→ **SUPPLIED ENTRIES**
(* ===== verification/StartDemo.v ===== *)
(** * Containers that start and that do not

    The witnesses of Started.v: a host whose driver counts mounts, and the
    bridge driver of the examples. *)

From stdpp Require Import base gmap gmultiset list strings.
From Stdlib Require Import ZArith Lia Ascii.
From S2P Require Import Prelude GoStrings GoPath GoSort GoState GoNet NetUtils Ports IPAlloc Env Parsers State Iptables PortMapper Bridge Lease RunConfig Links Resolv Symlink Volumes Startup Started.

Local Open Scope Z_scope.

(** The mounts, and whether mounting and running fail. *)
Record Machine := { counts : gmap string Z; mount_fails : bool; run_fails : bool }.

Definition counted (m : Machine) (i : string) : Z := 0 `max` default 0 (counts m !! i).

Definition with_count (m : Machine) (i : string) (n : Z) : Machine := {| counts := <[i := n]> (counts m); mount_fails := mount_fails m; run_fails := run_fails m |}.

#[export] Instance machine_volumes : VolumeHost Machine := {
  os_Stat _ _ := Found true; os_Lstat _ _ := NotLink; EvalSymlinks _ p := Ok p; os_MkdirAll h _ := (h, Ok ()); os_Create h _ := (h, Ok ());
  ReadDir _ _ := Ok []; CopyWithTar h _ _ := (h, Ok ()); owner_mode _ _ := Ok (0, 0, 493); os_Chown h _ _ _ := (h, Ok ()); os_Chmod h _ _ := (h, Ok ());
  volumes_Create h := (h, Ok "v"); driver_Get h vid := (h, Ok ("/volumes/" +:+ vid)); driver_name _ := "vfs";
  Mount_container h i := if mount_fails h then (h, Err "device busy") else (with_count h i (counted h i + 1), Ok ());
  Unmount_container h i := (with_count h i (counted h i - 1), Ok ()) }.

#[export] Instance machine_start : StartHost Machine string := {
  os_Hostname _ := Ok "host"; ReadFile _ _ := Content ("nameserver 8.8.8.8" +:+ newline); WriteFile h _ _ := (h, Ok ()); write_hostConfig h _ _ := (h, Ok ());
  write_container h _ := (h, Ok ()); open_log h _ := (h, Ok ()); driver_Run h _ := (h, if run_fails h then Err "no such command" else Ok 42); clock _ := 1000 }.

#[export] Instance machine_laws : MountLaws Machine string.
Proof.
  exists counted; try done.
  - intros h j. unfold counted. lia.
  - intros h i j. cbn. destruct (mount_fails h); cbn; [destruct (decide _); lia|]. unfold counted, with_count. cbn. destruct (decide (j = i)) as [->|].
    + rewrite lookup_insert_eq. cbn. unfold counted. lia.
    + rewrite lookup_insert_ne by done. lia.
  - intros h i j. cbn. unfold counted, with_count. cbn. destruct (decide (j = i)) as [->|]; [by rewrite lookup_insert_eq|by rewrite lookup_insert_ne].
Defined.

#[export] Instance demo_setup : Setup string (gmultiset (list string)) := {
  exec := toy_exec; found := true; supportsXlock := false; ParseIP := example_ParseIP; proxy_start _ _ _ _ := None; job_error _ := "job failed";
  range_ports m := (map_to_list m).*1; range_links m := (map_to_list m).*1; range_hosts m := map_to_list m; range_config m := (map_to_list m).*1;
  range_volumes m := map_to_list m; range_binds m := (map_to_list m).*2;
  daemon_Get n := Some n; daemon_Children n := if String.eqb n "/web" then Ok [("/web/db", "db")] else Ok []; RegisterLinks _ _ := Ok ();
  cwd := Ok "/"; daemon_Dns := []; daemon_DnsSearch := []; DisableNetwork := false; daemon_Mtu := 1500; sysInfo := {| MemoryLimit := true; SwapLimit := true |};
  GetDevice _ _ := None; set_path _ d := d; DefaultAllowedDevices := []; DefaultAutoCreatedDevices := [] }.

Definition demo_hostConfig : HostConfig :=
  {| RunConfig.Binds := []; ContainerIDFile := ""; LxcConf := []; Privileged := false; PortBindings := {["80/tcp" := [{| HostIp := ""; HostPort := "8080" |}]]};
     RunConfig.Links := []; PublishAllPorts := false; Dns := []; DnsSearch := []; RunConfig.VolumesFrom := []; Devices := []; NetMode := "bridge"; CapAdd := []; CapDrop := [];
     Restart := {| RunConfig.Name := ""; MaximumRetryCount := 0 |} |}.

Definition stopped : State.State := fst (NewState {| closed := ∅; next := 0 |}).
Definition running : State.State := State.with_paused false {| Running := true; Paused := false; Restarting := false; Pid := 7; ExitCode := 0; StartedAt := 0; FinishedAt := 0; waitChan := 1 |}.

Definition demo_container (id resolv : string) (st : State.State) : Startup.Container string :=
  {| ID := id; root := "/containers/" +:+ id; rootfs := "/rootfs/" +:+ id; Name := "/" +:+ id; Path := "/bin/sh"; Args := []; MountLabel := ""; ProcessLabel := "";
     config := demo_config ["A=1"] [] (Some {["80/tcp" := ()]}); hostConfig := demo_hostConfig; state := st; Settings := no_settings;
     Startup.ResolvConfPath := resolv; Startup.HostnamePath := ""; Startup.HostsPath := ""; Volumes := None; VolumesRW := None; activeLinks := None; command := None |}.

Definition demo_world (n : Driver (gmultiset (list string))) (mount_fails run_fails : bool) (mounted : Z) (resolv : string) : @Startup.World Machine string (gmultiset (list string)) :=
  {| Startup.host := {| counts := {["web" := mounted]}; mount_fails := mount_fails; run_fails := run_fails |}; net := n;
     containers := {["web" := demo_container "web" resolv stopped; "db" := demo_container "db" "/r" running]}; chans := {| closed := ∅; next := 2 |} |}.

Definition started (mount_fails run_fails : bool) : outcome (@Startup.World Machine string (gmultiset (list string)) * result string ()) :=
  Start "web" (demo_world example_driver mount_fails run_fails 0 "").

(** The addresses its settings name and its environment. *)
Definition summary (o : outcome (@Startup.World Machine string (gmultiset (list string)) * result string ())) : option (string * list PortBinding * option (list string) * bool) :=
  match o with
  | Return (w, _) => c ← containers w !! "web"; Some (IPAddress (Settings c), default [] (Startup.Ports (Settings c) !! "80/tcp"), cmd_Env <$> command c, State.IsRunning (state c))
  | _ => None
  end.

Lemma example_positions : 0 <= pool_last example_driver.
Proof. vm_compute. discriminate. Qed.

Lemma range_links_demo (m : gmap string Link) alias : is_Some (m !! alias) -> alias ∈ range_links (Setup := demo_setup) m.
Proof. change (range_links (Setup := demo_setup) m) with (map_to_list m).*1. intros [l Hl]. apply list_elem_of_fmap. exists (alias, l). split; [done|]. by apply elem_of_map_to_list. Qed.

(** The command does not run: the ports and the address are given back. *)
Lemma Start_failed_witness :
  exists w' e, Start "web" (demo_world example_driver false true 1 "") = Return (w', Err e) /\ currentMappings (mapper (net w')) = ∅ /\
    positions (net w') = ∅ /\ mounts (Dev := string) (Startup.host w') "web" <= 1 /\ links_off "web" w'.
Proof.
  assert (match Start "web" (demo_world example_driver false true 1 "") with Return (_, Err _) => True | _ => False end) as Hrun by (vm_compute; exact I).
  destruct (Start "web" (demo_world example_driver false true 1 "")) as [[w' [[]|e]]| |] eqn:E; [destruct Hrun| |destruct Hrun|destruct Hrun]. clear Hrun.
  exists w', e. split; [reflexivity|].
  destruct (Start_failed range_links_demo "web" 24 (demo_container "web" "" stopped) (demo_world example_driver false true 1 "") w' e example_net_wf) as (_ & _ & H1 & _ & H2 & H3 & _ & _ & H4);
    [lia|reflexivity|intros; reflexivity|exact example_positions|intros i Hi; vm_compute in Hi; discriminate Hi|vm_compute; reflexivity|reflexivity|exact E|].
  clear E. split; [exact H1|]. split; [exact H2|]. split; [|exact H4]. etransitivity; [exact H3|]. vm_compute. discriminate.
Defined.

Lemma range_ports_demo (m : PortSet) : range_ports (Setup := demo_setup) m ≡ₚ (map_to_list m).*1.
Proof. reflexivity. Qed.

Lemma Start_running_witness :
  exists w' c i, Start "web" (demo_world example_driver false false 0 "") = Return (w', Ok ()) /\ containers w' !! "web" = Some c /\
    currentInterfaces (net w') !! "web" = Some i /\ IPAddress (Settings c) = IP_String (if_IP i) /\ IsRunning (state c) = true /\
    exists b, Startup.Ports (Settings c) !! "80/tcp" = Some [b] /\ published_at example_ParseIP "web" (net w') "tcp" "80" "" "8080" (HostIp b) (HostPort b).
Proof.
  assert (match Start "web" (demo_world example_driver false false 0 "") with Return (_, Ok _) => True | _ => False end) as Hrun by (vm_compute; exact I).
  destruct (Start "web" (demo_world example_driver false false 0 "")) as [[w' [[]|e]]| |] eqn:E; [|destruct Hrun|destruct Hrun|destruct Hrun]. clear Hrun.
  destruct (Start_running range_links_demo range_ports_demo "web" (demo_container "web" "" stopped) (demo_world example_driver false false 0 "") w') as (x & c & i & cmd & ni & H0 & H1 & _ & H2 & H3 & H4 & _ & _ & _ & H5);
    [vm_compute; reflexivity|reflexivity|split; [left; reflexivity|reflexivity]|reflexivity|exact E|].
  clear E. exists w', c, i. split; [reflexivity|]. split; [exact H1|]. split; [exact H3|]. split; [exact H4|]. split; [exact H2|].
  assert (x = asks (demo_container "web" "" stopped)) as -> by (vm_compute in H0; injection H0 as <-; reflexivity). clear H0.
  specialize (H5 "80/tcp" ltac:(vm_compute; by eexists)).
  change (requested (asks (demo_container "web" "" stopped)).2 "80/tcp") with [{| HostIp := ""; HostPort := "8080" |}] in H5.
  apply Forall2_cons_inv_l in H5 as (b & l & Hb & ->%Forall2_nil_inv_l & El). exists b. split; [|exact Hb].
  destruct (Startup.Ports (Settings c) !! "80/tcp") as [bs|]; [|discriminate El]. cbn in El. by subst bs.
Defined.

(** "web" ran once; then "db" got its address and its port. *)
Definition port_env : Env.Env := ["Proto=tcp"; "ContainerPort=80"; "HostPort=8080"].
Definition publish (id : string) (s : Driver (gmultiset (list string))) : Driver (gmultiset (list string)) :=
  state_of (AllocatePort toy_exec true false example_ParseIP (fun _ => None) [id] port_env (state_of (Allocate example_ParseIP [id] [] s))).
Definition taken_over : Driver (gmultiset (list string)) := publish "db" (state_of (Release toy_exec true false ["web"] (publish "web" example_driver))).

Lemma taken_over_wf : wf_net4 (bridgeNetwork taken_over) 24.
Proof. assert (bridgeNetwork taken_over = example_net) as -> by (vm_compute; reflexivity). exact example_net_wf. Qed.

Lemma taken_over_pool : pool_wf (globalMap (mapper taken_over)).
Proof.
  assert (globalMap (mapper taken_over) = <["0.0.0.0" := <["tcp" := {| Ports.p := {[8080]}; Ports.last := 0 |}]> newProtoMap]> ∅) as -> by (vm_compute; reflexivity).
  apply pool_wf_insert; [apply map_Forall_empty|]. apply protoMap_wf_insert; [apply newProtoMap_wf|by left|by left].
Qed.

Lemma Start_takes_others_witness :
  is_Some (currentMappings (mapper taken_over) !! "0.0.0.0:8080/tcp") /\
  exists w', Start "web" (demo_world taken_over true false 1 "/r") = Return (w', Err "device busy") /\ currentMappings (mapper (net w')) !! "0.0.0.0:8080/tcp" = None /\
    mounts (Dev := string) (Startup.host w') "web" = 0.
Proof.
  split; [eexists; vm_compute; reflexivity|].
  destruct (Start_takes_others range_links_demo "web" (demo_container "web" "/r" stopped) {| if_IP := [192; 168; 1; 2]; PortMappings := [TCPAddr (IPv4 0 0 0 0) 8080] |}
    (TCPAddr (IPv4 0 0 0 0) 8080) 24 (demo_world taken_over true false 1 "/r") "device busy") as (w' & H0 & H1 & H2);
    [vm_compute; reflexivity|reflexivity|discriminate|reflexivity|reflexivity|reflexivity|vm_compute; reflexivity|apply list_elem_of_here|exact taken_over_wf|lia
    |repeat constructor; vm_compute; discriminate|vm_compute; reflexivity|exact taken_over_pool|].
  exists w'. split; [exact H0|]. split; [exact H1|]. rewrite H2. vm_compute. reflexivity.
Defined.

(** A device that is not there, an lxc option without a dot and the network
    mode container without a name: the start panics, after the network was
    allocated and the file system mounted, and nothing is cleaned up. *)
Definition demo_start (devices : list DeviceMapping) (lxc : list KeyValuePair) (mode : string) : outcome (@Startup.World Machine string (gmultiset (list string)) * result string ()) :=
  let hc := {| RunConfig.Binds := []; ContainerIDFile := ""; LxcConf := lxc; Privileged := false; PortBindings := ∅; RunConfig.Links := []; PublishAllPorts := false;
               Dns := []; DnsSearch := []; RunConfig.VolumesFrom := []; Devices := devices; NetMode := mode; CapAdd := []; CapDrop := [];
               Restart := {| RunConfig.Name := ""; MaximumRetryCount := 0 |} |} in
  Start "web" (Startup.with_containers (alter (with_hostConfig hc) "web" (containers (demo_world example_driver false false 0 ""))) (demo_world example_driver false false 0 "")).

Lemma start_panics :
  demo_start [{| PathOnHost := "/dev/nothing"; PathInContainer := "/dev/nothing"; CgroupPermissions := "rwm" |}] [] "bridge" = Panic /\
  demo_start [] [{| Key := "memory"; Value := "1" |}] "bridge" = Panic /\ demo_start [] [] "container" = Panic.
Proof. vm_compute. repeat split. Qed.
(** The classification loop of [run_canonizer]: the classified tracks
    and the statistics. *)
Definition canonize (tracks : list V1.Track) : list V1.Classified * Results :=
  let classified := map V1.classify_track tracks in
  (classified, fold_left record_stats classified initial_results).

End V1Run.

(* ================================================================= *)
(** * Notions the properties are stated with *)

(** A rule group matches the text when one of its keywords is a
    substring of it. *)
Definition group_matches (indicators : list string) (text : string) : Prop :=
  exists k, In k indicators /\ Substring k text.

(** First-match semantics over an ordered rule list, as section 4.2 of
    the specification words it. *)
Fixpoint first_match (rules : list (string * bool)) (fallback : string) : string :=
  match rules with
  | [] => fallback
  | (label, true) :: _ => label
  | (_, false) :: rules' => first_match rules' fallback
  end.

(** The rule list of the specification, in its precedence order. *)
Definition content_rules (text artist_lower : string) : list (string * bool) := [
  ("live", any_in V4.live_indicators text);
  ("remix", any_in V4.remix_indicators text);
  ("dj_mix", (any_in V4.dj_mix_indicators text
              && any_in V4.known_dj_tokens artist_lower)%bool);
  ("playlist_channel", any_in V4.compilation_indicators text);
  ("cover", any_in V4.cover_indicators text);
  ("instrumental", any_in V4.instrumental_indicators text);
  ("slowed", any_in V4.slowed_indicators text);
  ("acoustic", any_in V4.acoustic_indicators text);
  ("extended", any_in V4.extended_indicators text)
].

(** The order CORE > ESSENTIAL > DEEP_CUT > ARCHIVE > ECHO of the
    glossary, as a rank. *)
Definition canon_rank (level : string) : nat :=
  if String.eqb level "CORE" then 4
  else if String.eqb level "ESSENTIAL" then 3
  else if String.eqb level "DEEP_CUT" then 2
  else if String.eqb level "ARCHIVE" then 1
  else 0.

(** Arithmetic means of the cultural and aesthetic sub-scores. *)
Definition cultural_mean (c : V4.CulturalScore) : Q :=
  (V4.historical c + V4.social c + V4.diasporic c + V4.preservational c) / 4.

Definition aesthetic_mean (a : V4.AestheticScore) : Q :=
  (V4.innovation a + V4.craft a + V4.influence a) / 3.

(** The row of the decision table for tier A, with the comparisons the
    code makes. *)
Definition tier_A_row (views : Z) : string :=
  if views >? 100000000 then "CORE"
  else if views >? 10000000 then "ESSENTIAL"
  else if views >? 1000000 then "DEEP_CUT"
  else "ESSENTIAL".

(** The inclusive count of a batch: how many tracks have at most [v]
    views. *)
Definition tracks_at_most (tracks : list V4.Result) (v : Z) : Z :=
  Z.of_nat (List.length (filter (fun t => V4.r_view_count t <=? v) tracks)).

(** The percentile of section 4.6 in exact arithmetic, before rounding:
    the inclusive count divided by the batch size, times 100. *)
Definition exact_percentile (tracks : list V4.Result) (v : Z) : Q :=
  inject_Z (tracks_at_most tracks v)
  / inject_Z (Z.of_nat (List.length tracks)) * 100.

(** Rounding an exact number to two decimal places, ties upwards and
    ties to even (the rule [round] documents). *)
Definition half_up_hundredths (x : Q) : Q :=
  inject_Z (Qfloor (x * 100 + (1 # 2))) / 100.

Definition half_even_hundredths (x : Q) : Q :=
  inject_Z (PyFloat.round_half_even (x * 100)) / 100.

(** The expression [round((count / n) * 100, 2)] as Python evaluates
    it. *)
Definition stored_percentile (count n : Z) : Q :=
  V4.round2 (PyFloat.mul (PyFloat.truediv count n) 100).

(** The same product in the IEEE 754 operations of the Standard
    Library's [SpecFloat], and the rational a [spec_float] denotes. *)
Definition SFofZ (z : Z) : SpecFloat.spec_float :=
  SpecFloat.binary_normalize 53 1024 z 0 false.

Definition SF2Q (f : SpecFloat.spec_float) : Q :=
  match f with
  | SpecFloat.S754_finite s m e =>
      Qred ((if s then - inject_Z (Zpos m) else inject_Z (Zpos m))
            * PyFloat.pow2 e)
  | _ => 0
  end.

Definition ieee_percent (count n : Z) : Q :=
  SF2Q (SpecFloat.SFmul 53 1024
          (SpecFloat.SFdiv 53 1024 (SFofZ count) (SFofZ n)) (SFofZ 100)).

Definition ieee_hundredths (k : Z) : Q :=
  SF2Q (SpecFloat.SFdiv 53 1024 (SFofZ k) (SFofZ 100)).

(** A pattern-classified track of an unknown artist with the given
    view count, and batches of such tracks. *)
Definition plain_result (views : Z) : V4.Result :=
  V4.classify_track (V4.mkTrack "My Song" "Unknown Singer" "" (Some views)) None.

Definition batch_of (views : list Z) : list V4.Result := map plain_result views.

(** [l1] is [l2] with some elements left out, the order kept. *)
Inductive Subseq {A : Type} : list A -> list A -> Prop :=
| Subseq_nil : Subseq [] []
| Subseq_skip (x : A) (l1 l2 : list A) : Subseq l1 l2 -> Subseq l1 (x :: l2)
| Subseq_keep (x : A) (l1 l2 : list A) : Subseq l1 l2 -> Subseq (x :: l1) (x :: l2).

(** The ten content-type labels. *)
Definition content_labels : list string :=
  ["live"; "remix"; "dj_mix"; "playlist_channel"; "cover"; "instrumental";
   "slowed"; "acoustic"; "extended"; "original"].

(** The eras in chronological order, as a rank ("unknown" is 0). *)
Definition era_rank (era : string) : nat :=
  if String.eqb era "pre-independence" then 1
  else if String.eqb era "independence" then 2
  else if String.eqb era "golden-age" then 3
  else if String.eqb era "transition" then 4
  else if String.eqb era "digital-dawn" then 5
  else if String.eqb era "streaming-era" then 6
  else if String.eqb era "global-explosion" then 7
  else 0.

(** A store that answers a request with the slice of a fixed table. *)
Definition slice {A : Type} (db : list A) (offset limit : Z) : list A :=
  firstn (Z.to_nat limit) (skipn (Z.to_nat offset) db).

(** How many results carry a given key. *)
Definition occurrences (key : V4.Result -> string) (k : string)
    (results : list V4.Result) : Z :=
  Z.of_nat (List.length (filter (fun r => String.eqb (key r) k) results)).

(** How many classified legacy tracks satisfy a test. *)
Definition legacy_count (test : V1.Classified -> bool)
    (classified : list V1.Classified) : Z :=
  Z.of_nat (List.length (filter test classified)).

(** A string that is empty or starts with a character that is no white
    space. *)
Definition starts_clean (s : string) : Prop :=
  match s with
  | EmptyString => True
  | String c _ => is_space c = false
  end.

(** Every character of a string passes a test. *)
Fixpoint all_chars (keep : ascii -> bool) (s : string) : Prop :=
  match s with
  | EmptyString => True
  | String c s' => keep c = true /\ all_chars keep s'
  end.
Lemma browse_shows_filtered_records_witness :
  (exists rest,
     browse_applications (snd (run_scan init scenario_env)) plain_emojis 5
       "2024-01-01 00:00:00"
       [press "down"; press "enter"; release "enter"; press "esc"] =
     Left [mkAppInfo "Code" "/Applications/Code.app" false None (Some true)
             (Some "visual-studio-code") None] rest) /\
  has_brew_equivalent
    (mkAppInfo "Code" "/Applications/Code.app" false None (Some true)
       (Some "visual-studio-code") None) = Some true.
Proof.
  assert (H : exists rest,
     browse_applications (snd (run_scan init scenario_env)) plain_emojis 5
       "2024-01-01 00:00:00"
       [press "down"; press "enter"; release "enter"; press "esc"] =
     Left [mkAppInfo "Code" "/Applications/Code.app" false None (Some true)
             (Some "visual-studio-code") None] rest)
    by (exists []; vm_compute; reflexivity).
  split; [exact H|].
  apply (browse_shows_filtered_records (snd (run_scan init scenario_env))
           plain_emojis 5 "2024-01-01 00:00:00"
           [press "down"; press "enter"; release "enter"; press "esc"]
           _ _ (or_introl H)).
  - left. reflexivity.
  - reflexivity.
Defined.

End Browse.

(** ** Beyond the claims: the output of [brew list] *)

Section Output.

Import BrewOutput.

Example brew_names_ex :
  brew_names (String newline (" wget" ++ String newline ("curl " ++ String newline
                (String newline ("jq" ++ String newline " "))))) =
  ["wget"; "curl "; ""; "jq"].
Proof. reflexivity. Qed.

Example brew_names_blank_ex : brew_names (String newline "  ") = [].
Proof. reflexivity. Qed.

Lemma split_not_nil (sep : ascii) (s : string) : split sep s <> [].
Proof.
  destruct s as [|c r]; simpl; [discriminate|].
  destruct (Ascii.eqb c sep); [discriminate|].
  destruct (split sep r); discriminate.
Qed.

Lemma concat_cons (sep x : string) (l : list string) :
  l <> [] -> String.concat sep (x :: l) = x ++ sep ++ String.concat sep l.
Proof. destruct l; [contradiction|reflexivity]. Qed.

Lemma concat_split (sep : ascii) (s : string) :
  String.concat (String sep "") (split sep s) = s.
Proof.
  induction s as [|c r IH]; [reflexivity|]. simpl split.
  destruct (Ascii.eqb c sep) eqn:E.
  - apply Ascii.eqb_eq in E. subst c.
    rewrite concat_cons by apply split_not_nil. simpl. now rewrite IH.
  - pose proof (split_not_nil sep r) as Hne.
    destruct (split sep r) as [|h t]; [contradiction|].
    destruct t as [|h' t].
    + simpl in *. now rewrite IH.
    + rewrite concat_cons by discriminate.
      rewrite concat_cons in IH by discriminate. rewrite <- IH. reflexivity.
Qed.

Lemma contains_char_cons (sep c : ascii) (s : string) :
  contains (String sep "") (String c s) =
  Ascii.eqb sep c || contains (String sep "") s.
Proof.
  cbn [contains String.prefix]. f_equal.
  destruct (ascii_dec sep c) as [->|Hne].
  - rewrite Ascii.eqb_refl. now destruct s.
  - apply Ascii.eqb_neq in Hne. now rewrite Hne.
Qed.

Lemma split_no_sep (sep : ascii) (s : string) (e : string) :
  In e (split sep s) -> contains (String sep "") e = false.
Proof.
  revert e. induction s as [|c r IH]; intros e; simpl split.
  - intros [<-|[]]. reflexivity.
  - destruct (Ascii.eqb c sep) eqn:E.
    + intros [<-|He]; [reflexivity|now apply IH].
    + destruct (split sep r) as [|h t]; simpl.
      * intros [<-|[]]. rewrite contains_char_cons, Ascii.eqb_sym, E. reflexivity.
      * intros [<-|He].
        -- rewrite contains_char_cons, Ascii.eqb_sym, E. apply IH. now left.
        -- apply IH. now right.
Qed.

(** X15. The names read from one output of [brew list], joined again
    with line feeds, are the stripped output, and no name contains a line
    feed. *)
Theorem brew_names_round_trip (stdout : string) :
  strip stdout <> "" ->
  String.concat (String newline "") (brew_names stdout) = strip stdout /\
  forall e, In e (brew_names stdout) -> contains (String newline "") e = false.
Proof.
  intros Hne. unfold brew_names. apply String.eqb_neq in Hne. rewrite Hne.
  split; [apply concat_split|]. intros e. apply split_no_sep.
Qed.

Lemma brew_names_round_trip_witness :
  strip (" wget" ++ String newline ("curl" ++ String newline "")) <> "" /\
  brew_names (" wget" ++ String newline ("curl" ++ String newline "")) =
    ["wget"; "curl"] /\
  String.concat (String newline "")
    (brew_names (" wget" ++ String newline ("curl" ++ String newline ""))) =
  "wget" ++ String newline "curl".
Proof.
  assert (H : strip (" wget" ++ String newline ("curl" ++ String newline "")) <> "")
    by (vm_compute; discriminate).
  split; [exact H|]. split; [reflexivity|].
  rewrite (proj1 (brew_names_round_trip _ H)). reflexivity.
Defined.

→ **TASK DIRECTIONS**
The lines from the top of the data above down to the line containing "#[export] Instance machine_volumes" are to be copied exactly; no other line should appear.

→ **OUTPUT BELOW**
(* ===== verification/StartDemo.v ===== *)
(** * Containers that start and that do not

    The witnesses of Started.v: a host whose driver counts mounts, and the
    bridge driver of the examples. *)

From stdpp Require Import base gmap gmultiset list strings.
From Stdlib Require Import ZArith Lia Ascii.
From S2P Require Import Prelude GoStrings GoPath GoSort GoState GoNet NetUtils Ports IPAlloc Env Parsers State Iptables PortMapper Bridge Lease RunConfig Links Resolv Symlink Volumes Startup Started.

Local Open Scope Z_scope.

(** The mounts, and whether mounting and running fail. *)
Record Machine := { counts : gmap string Z; mount_fails : bool; run_fails : bool }.

Definition counted (m : Machine) (i : string) : Z := 0 `max` default 0 (counts m !! i).

Definition with_count (m : Machine) (i : string) (n : Z) : Machine := {| counts := <[i := n]> (counts m); mount_fails := mount_fails m; run_fails := run_fails m |}.

#[export] Instance machine_volumes : VolumeHost Machine := {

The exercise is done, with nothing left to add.